Only the lines from the beginning of the data below through the line containing "cbn [obj_get]. eval_keys." belong in the response, each copied exactly.

====

Lemma obj_get_snoc l k v k' :
  obj_get k' (l ++ [(k, v)]) = match obj_get k' l with Some x => Some x | None => if str_eqb k' k then Some v else None end.
Proof. induction l as [|[k0 v0] l IH]; cbn; [done|]. by destruct (str_eqb k' k0). Qed.
End btree.

(** ** Deserialization: lemmas *)

Ltac eval_keys :=
  repeat match goal with
  | |- context [str_eqb ?a ?b] =>
      let r := eval vm_compute in (str_eqb a b) in
      lazymatch r with true => idtac | false => idtac end;
      change (str_eqb a b) with r
  end; cbv iota.

Section roundtrip.
Context `{Sha256} `{Xxh3} `{SerdeJson} `{Uuid} `{Rfc3339}.
Context (Hserde : serde_json_correct) (Huuid : uuid_correct) (Htime : rfc3339_correct).
Implicit Types r : MetadataRecord.

Lemma parse_uint_ok w n : is_uint w n → parse_uint w (JNumber n) = Ok n.
Proof. intros Hn. unfold parse_uint. by rewrite bool_decide_eq_true_2. Qed.

Lemma parse_key_hash_ok h : key_hash_ok h → parse_key_hash (JString (hash_to_hex h)) = Ok h.
Proof. intros Hh. unfold parse_key_hash. cbn [parse_str mbind res_bind]. by rewrite hash_hex_ok. Qed.

Lemma parse_location_ok l :
  is_u8 (sl_index l) → is_u128 (sl_device l) → parse_location (location_value l) = Ok l.
Proof.
  intros Hi Hd. unfold location_value. cbn [parse_location]. unfold field.
  rewrite !obj_get_btree by (apply (bool_decide_unpack _); by vm_compute).
  cbn [obj_get]. eval_keys. unfold parse_with. cbn [parse_str mbind res_bind].
  rewrite Huuid by done. cbn [need ok_or mbind res_bind]. rewrite parse_uint_ok by done. by destruct l.
Qed.

Lemma parse_shards_ok ls :
  Forall (λ l, is_u8 (sl_index l) ∧ is_u128 (sl_device l)) ls →
  parse_shards (JArray (location_value <$> ls)) = Ok ls.
Proof.
  intros Hls. cbn [parse_shards]. apply map_res_Ok. rewrite Forall2_fmap_l.
  apply Forall_Forall2_diag. eapply Forall_impl; [exact Hls|]. intros l [? ?]. by apply parse_location_ok.
Qed.

Lemma parse_map_ok m : parse_map (JObject ((λ p, (p.1, JString p.2)) <$> m)) = Ok m.
Proof.
  cbn [parse_map]. apply map_res_Ok. rewrite Forall2_fmap_l. apply Forall_Forall2_diag, Forall_true.
  by intros [k v].
Qed.

Lemma record_fields_keys r :
  NoDup (record_fields r).*1 ∧ CHECKSUM_FIELD ∉ (record_fields r).*1.
Proof.
  unfold record_fields. destruct (r_content_type r), (r_user_metadata r); cbn [fmap list_fmap app fst];
    (split; [|intros Hin]; [apply (bool_decide_unpack _)|
       apply (bool_decide_pack _) in Hin; revert Hin]; by vm_compute).
Qed.

Definition serializable r : Prop := record_typed r ∧ time_valid (r_created r).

====

▶ **Solved problem**:
Lemma obj_get_snoc l k v k' :
  obj_get k' (l ++ [(k, v)]) = match obj_get k' l with Some x => Some x | None => if str_eqb k' k then Some v else None end.
Proof. induction l as [|[k0 v0] l IH]; cbn; [done|]. by destruct (str_eqb k' k0). Qed.
End btree.

(** ** Deserialization: lemmas *)

Ltac eval_keys :=
  repeat match goal with
  | |- context [str_eqb ?a ?b] =>
      let r := eval vm_compute in (str_eqb a b) in
      lazymatch r with true => idtac | false => idtac end;
      change (str_eqb a b) with r
  end; cbv iota.

Section roundtrip.
Context `{Sha256} `{Xxh3} `{SerdeJson} `{Uuid} `{Rfc3339}.
Context (Hserde : serde_json_correct) (Huuid : uuid_correct) (Htime : rfc3339_correct).
Implicit Types r : MetadataRecord.

Lemma parse_uint_ok w n : is_uint w n → parse_uint w (JNumber n) = Ok n.
Proof. intros Hn. unfold parse_uint. by rewrite bool_decide_eq_true_2. Qed.

Lemma parse_key_hash_ok h : key_hash_ok h → parse_key_hash (JString (hash_to_hex h)) = Ok h.
Proof. intros Hh. unfold parse_key_hash. cbn [parse_str mbind res_bind]. by rewrite hash_hex_ok. Qed.

Lemma parse_location_ok l :
  is_u8 (sl_index l) → is_u128 (sl_device l) → parse_location (location_value l) = Ok l.
Proof.
  intros Hi Hd. unfold location_value. cbn [parse_location]. unfold field.
  rewrite !obj_get_btree by (apply (bool_decide_unpack _); by vm_compute).
  cbn [obj_get]. eval_keys. unfold parse_with. cbn [parse_str mbind res_bind].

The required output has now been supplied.